Possible mechanism by which EP reduces HMGB1 in sepsis. EP depletes intracellular GSH levels that change redox states of the cell, which, in turn, stimulates p38 MAPK. The activation of p38 MAPK by phosphorylation triggers to activate Nrf2, which dissociates from keap1 and then moves into the nucleus, where it binds to ARE binding sites to induce the HO-1 gene. Thus, SB203580, p38 inhibitor, inhibits EP-mediated HO-1 induction. On the other hand, LPS binds to LPS binding protein (LBP) along with CD14, a recognition molecule for LPS, which activates toll-like receptor 4 (TLR4).
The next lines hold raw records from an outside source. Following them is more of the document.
(* ===== verification/Source.v ===== *)
(** * Reading through an interface

    [Source] is what the readers of [fcgiapp.c] need of the procedure behind
    [fillBuffProc]: an abstract input [c] of bytes still to come, the first of
    which are in the stream's buffer.  [FCGX_GetChar], [FCGX_GetStr],
    [FCGX_GetLine], [FCGX_UnGetChar] and [ReadParams] are verified against it;
    [Demux.v] shows that [FillBuffProc] provides it. *)

From S2P Require Import Prelude CString Protocol Platform Params Stream Reader.

(** ** The interface *)

Section Interface.
Context `{Platform}.
Implicit Types s : SState.

Record reader_ok s : Prop := {
  rd_reader : isReader (stm s) = true;
  rd_open : isClosed (stm s) = false;
  rd_proc : fillBuffProc (stm s) = FillBuffProc_ptr;
  rd_range : 0 <= rdNext (stm s) <= stop (stm s);
  rd_mem : stop (stm s) <= len (buff (data (stm s)));
  rd_bytes : bytes (buff (data (stm s)))
}.

Definition advance m s : SState :=
  set_stm (set_rdNext (rdNext (stm s) + m) (stm s)) s.

Definition mark_unget s : SState :=
  set_stm (set_stopUnget (Some (rdNext (stm s))) (stm s)) s.

Definition ungot b s : SState :=
  set_stm (set_data (set_buff (splice (buff (data (stm s))) (rdNext (stm s) - 1) [b])
    (data (stm s))) (set_rdNext (rdNext (stm s) - 1) (stm s))) s.

(** the limit of [FCGX_UnGetChar] is set, and not reached *)
Definition unget_ok s : Prop :=
  exists u, stopUnget (stm s) = Some u /\ 0 <= u <= rdNext (stm s).
Definition can_unget s : Prop :=
  exists u, stopUnget (stm s) = Some u /\ 0 <= u < rdNext (stm s).

(** the bytes between [rdNext] and [stop] *)
Definition ahead s : list Z :=
  slice (buff (data (stm s))) (rdNext (stm s)) (stop (stm s)).
End Interface.

(** [I c s]: in [s] the stream still has [c] to deliver; [E s]: its end was
    delivered. *)
Class Source `{PlatformLaws} (fill : M SState unit)
    (I : list Z -> SState -> Prop) (E : SState -> Prop) := {
  src_ready c s : I c s -> reader_ok s;
  src_ahead c s : I c s -> exists c', c = ahead s ++ c';
  src_advance c s m : I c s -> 0 <= m -> rdNext (stm s) + m <= stop (stm s) ->
    I (drop (Z.to_nat m) c) (advance m s);
  src_fill c s : I c s -> rdNext (stm s) = stop (stm s) ->
    wp fill (fun _ s' =>
      (isClosed (stm s') = true /\ c = [] /\ E s') \/
      (isClosed (stm s') = false /\ I c (mark_unget s') /\
       rdNext (stm s') < stop (stm s'))) s;
  src_mark c s : I c s -> rdNext (stm s) < stop (stm s) -> unget_ok s;
  src_unget c s b : I c s -> can_unget s -> is_byte b -> I (b :: c) (ungot b s);
  src_quiet c s o : I c s -> os_quiet (os s) o -> I c (set_os o s);
  src_end s : E s -> isClosed (stm s) = true
}.

(** the first line of [c], its newline included, cut at [k] bytes *)
Fixpoint line_of (k : nat) (c : list Z) : list Z :=
  match k, c with
  | S k', x :: c' => if x =? 10 then [x] else x :: line_of k' c'
  | _, _ => []
  end.

(** the line stops before the end of the input is seen *)
Definition line_complete (k : nat) (c : list Z) : Prop :=
  length (line_of k c) = k \/ last (line_of k c) = Some 10.

(** ** The readers *)

Section Readers.
Context `{PlatformLaws}.
Context (fuel : nat) (fill : M SState unit) (I : list Z -> SState -> Prop)
  (E : SState -> Prop) `{!Source fill I E}.
Implicit Types s : SState.

Lemma wp_take_bytes m s (Q : list Z -> SState -> Prop) :
  0 <= rdNext (stm s) -> 0 <= m -> rdNext (stm s) + m <= len (buff (data (stm s))) ->
  Q (slice (buff (data (stm s))) (rdNext (stm s)) (rdNext (stm s) + m)) (advance m s) ->
  wp (take_bytes m) Q s.
Proof. intros. unfold take_bytes. sstep. apply wp_buff_read; [done..|]. by sstep. Qed.

Lemma ahead_len s : reader_ok s -> len (ahead s) = stop (stm s) - rdNext (stm s).
Proof. intros []. unfold ahead. apply slice_len; lia. Qed.

Lemma src_room c s : I c s -> stop (stm s) - rdNext (stm s) <= len c.
Proof.
  intros HI. rewrite <- ahead_len by by eapply src_ready.
  destruct (src_ahead _ _ HI) as [c' ->]. rewrite len_app. pose proof (len_nonneg c'). lia.
Qed.

(** what [take_bytes] delivers *)
Lemma wp_take_src c m s (Q : list Z -> SState -> Prop) :
  I c s -> 0 <= m -> rdNext (stm s) + m <= stop (stm s) ->
  (I (drop (Z.to_nat m) c) (advance m s) -> Q (take (Z.to_nat m) c) (advance m s)) ->
  wp (take_bytes m) Q s.
Proof.
  intros HI Hm Hle HQ. destruct (src_ready _ _ HI) as [_ _ _ Hr Hmem _].
  apply wp_take_bytes; [lia..|].
  replace (slice _ _ _) with (take (Z.to_nat m) c); [by apply HQ, src_advance|].
  destruct (src_ahead _ _ HI) as [c' ->]. unfold ahead, slice.
  rewrite take_app_le, take_take by (rewrite length_take, length_drop; unfold len in *; lia).
  f_equal. lia.
Qed.

(** the next byte, when one is in the buffer *)
Lemma wp_next_byte c s (Q : Z -> SState -> Prop) :
  I c s -> rdNext (stm s) < stop (stm s) ->
  (forall x c', c = x :: c' -> is_byte x -> I c' (advance 1 s) -> Q x (advance 1 s)) ->
  wp next_byte Q s.
Proof.
  intros HI Hlt HQ. destruct (src_ready _ _ HI) as [_ _ _ Hr Hmem Hby].
  unfold next_byte. sstep. apply (wp_take_src c); [done|lia|lia|].
  destruct (src_ahead _ _ HI) as [c' Hc].
  destruct (slice_cons (buff (data (stm s))) (rdNext (stm s)) (stop (stm s)))
    as (x & Hx & Hs); [lia..|].
  unfold ahead in Hc. rewrite Hs in Hc. cbn in Hc. subst c.
  intros HI'. eapply wp_of_option; [done|]. eapply HQ; [done| |exact HI'].
  eapply Forall_lookup_1; [exact Hby|exact Hx].
Qed.

Lemma advance_mark c s : I c s -> rdNext (stm s) < stop (stm s) ->
  can_unget (advance 1 s).
Proof.
  intros HI Hlt. destruct (src_mark _ _ HI Hlt) as (u & Hu & Hle).
  exists u. cbn. split; [done|lia].
Qed.

Lemma wp_call_fill Q s : reader_ok s -> wp fill Q s -> wp (call_fillBuffProc fill) Q s.
Proof. intros [_ _ Hp _ _ _] HQ. unfold call_fillBuffProc. sstep. by rewrite Hp. Qed.

(** [FCGX_GetChar] delivers the next byte, which can be pushed back, or [EOF]. *)
Lemma wp_GetChar c s :
  I c s ->
  wp (FCGX_GetChar fill) (fun r s' =>
    (exists x c', c = x :: c' /\ r = x /\ is_byte x /\ I c' s' /\
       can_unget s') \/
    (c = [] /\ r = EOF /\ E s')) s.
Proof.
  intros HI. pose proof (src_ready _ _ HI) as [Hrd Hop Hpr Hr Hmem Hby].
  unfold FCGX_GetChar. sstep. rewrite Hrd, Hop. cbn [negb orb].
  destruct (Z.eqb_spec (rdNext (stm s)) (stop (stm s))) as [He|Hne]; cbn [negb].
  - sstep. apply wp_call_fill; [done|]. wp_use src_fill; [exact HI|done|].
    intros _ s' [(Hc & -> & HE) | (Hc & HI' & Hlt)]; sstep; rewrite Hc; sstep; [by right|].
    replace (_ =? _) with false by lia. cbn [negb].
    apply (wp_next_byte c (mark_unget s')); [done|done|].
    intros x c' -> Hx Hadv. left. exists x, c'.
    pose proof (advance_mark _ _ HI' Hlt). done.
  - apply (wp_next_byte c); [done|lia|]. intros x c' -> Hx HI'. left.
    exists x, c'. pose proof (advance_mark _ _ HI ltac:(lia)). done.
Qed.

(** what [FCGX_GetStr] is asked for, and what is left *)
Definition got_str (n : Z) (c : list Z) (r : list Z) s : Prop :=
  r = take (Z.to_nat n) c /\
  if n <=? len c then I (drop (Z.to_nat n) c) s else E s.

(** the copying half of a turn of the loop *)
Lemma wp_GetStr_copy n acc c s (Q : list Z -> SState -> Prop) :
  I c s -> 0 <= len acc < n ->
  (forall m, m = Z.min (n - len acc) (stop (stm s) - rdNext (stm s)) ->
     I (drop (Z.to_nat m) c) (advance m s) -> 0 <= m <= len c ->
     Q (acc ++ take (Z.to_nat m) c) (advance m s)) ->
  wp (if negb (rdNext (stm s) =? stop (stm s)) then
        bs <- take_bytes (Z.min (n - len acc) (stop (stm s) - rdNext (stm s))) ;;
        ret (acc ++ bs)
      else ret acc) Q s.
Proof.
  intros HI Hacc HQ. pose proof (src_ready _ _ HI) as [_ _ _ Hr _ _].
  pose proof (src_room _ _ HI) as Hroom.
  destruct (Z.eqb_spec (rdNext (stm s)) (stop (stm s))) as [He|Hne]; cbn [negb]; sstep.
  - specialize (HQ 0). change (Z.to_nat 0) with O in HQ. rewrite drop_0, take_0, app_nil_r in HQ.
    assert (advance 0 s = s) as Hs.
    { unfold advance. rewrite Z.add_0_r. by destruct s as [[] ? ?]. }
    rewrite Hs in HQ. apply HQ; [lia|done|lia].
  - apply (wp_take_src c); [done|lia|lia|]. intros HI'. sstep. by apply HQ; [| |lia].
Qed.

Definition str_measure (c : list Z) s : nat :=
  Z.to_nat (2 * len c + (if rdNext (stm s) =? stop (stm s) then 1 else 0)).

Lemma drop_len m (c : list Z) : 0 <= m <= len c -> len (drop (Z.to_nat m) c) = len c - m.
Proof. unfold len. intros. rewrite length_drop. lia. Qed.

(** one turn: it ends with the bytes asked for or at the end of the stream,
    or gets nearer to them *)
Lemma wp_GetStr_turn n acc c s :
  I c s -> len acc < n -> n <= INT_MAX ->
  wp (GetStr_body fill n acc) (fun r s' =>
    match r with
    | inl acc' => exists c', acc' ++ c' = acc ++ c /\ I c' s' /\ len acc' < n /\
                    (str_measure c' s' < str_measure c s)%nat
    | inr bs => got_str n (acc ++ c) bs s'
    end) s.
Proof.
  intros HI Hacc Hmax. pose proof (src_ready _ _ HI) as [_ _ _ Hr _ _].
  pose proof (len_nonneg acc). unfold GetStr_body. sstep.
  apply (wp_GetStr_copy n acc c); [done|lia|]. intros m Hm HI1 Hmc.
  pose proof (src_ready _ _ HI1) as Hok1. pose proof Hok1 as [Hrd1 Hop1 _ _ _ _].
  pose proof (drop_len m c Hmc) as Hdl. set (c1 := drop (Z.to_nat m) c) in *.
  assert (c = take (Z.to_nat m) c ++ c1) as Hsplit by (symmetry; apply take_drop).
  assert (len (acc ++ take (Z.to_nat m) c) = len acc + m) as Hl1.
  { rewrite len_app. unfold len in *. rewrite length_take. lia. }
  assert (acc ++ c = (acc ++ take (Z.to_nat m) c) ++ c1) as Hall
    by (rewrite <- app_assoc, <- Hsplit; done).
  set (acc1 := acc ++ take (Z.to_nat m) c) in *.
  assert (len (acc ++ c) = len acc + len c) as Hlc by apply len_app.
  rewrite Hl1. unfold got_str. apply wp_if; intros Hd.
  { sstep. apply wp_assert; [unfold INT_MIN, INT_MAX in *; lia|]. sstep.
    rewrite Hall. replace (Z.to_nat n) with (length acc1) by (unfold len in *; lia).
    rewrite take_app_length, drop_app_length, <- Hall.
    by replace (n <=? _) with true by lia. }
  sstep. rewrite Hop1, Hrd1. cbn [negb orb].
  assert (rdNext (stm (advance m s)) = stop (stm (advance m s))) as Hend.
  { cbn. destruct (Z.eqb_spec (rdNext (stm s)) (stop (stm s))); [lia|]. cbn [negb andb] in Hd. lia. }
  assert (len acc1 < n) as Hlt.
  { destruct (Z.eqb_spec (rdNext (stm s)) (stop (stm s))); cbn [negb andb] in Hd; lia. }
  sstep. apply wp_call_fill; [done|]. wp_use src_fill; [exact HI1|done|].
  intros _ s' [(Hc & Hnil & HE) | (Hc & HI' & Hlt')]; sstep; rewrite Hc.
  - sstep. apply wp_assert; [unfold INT_MIN, INT_MAX in *; lia|]. sstep.
    rewrite Hall, Hnil, app_nil_r.
    replace (n <=? len acc1) with false by lia.
    split; [|done]. rewrite take_ge; [done|unfold len in *; lia].
  - sstep. exists c1. split; [done|]. split; [done|]. split; [lia|].
    unfold str_measure. cbn. replace (rdNext (stm s') =? stop (stm s')) with false by lia.
    pose proof (len_nonneg c1).
    destruct (Z.eqb_spec (rdNext (stm s)) (stop (stm s))); lia.
Qed.

(** [FCGX_GetStr] delivers the next [n] bytes, or all that is left. *)
Lemma wp_GetStr n c s :
  I c s -> n <= INT_MAX -> 2 * len c + 2 < Z.of_nat fuel ->
  wp (FCGX_GetStr fuel fill n) (fun r s' =>
    if n <=? 0 then r = [] /\ s' = s else got_str n c r s') s.
Proof.
  intros HI Hmax Hf. pose proof (src_ready _ _ HI) as [Hrd Hop _ Hr _ _].
  unfold FCGX_GetStr. sstep. rewrite Hop, Hrd. cbn [negb orb].
  destruct (Z.leb_spec n 0); [by sstep|].
  apply wp_if; intros Hfast.
  - pose proof (src_room _ _ HI). apply (wp_take_src c); [done|lia|lia|].
    intros HI'. split; [done|]. by replace (n <=? len c) with true by lia.
  - apply (wp_loop (fun k acc s1 => exists c', acc ++ c' = c /\ I c' s1 /\ len acc < n /\
             (str_measure c' s1 <= k)%nat) _ _ _ (str_measure c s)).
    + intros k acc s1 (c' & <- & HI1 & Hacc & Hk).
      wp_use wp_GetStr_turn; [exact HI1|done|done|].
      intros [acc'|bs] s2; [|done]. intros (c2 & He & HI2 & Ha2 & Hm).
      exists (str_measure c2 s2). split; [lia|]. exists c2. done.
    + unfold str_measure. pose proof (len_nonneg c). destruct (_ =? _); lia.
    + exists c. split; [done|]. split; [done|]. split; [|done]. change (len []) with 0. lia.
Qed.

(** what the loop of [FCGX_GetLine] returns, with [p] stored and room for [k]
    more bytes *)
Definition got_line (k : nat) (p c : list Z) (r : option (list Z)) s : Prop :=
  r = (if bool_decide (p ++ line_of k c = [] /\ k <> O) then None
       else Some (p ++ line_of k c)) /\
  if bool_decide (line_complete k c) then I (drop (length (line_of k c)) c) s else E s.

Lemma got_line_cons k p x c r s : x <> 10 ->
  got_line k (p ++ [x]) c r s -> got_line (S k) p (x :: c) r s.
Proof.
  intros Hx [-> HI]. unfold got_line, line_complete in *. cbn [line_of].
  destruct (Z.eqb_spec x 10); [done|]. rewrite <- app_assoc in *. cbn [app length drop] in *.
  split.
  - rewrite !bool_decide_eq_false_2; [done|..];
      intros [Hn _]; by apply app_eq_nil in Hn as [_ ?].
  - erewrite bool_decide_ext; [exact HI|].
    rewrite (Nat.succ_inj_wd (length _)). destruct (line_of k c) as [|y l]; [|done].
    cbn. split; intros [?|[= ?]]; try done; by left.
Qed.

(** [FCGX_GetLine] delivers the next line, cut at [n - 1] bytes. *)
Lemma wp_GetLine n c s :
  I c s -> 1 <= n -> len c + 1 < Z.of_nat fuel ->
  wp (FCGX_GetLine fuel fill n) (got_line (Z.to_nat (n - 1)) [] c) s.
Proof.
  intros HI Hn Hf. unfold FCGX_GetLine.
  apply (wp_loop (fun m '(k, p) s1 => exists c', 0 <= k /\ I c' s1 /\ m = length c' /\
           forall r s2, got_line (Z.to_nat k) p c' r s2 ->
                        got_line (Z.to_nat (n - 1)) [] c r s2) _ _ _ (length c)).
  2: unfold len in *; lia.
  2: { exists c. split; [lia|]. done. }
  intros m [k p] s1 (c1 & Hk & HI1 & -> & Hgot). apply wp_if; intros Hk0.
  - wp_step. wp_use wp_GetChar; [exact HI1|].
    intros r s2 [(x & c2 & -> & -> & Hx & HI2 & _) | (-> & -> & HE)].
    + unfold is_byte in Hx. unfold EOF. replace (x =? -1) with false by lia.
      rewrite UCHAR_id by done. replace (Z.to_nat k) with (S (Z.to_nat (k - 1))) in Hgot by lia.
      apply wp_if; intros Hnl; wp_step.
      * apply Hgot. unfold got_line, line_complete. cbn [line_of]. rewrite Hnl.
        rewrite bool_decide_eq_false_2, bool_decide_eq_true_2; [done| |].
        { right. cbn. f_equal. lia. }
        { intros [Ha _]. by apply app_eq_nil in Ha as [_ ?]. }
      * exists (length c2). split; [cbn; lia|]. exists c2. split; [lia|].
        split; [done|]. split; [done|]. intros r s3 Hg. apply Hgot.
        apply got_line_cons; [lia|done].
    + rewrite Z.eqb_refl. wp_step. apply Hgot. unfold got_line, line_complete.
      replace (Z.to_nat k) with (S (Z.to_nat (k - 1))) by lia. cbn [line_of length].
      rewrite app_nil_r. rewrite (bool_decide_eq_false_2 (0%nat = _ \/ _));
        [|by intros [?|?]]. split; [|done].
      by destruct p.
  - wp_step. apply Hgot. replace (Z.to_nat k) with O by lia. unfold got_line, line_complete.
    cbn [line_of length]. rewrite app_nil_r, bool_decide_eq_false_2 by tauto.
    rewrite bool_decide_eq_true_2 by tauto. done.
Qed.

(** [FCGX_UnGetChar] puts a byte back in front of the input. *)
Lemma wp_UnGetChar b c s :
  I c s -> is_byte b -> can_unget s ->
  wp (FCGX_UnGetChar b) (fun r s' => r = b /\ I (b :: c) s') s.
Proof.
  intros HI Hb Hcan. pose proof (src_ready _ _ HI) as [Hrd Hop _ Hr Hmem _].
  pose proof Hcan as (u & Hu & Hle).
  unfold FCGX_UnGetChar. sstep. rewrite Hrd, Hop.
  unfold is_byte, EOF in *. replace (b =? -1) with false by lia.
  rewrite bool_decide_eq_false_2 by (rewrite Hu; intros [= ->]; lia). cbn [negb orb]. sstep.
  rewrite UCHAR_id by done. apply wp_buff_write; cbn; [lia|change (len [b]) with 1; lia|].
  sstep. split; [done|]. by apply (src_unget c s b).
Qed.
End Readers.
The activated TLR4 stimulates p38 MAPK, which then induces HO-1. However, LPS activates NF-κB through MyD88-dependent signal pathways, and IFN-β, generated by LPS through TRIF-dependent signal pathways, activates the JAK/STAT signal pathway to induce inflammatory gene expression, such as iNOS, TNF-α, IL-1β, and release of HMGB1. The induction of HO-1 by EP inhibits these inflammatory cytokines and release of HMGB1 and NO production in LPS-activated RAW 264.7 cells. ZnPPIX, a HO-1 inhibitor, reverses the anti-inflammatory effect of EP (data not shown). Administration of EP also inhibits iNOS expression and circulating TNF-α, IL-1β, and HMGB1 in CLP-induced septic mice, which are dependent on HO-1 induction via activation of p38 MAPK. The schema describes possible signal pathways by which EP activates HO-1 induction in RAW 264.7 cells. IL-1, interleukin-1; NF-κB, nuclear factor kappa B; STAT1, signal transducer and activator of transcription 1; TNF, tumor necrosis factor.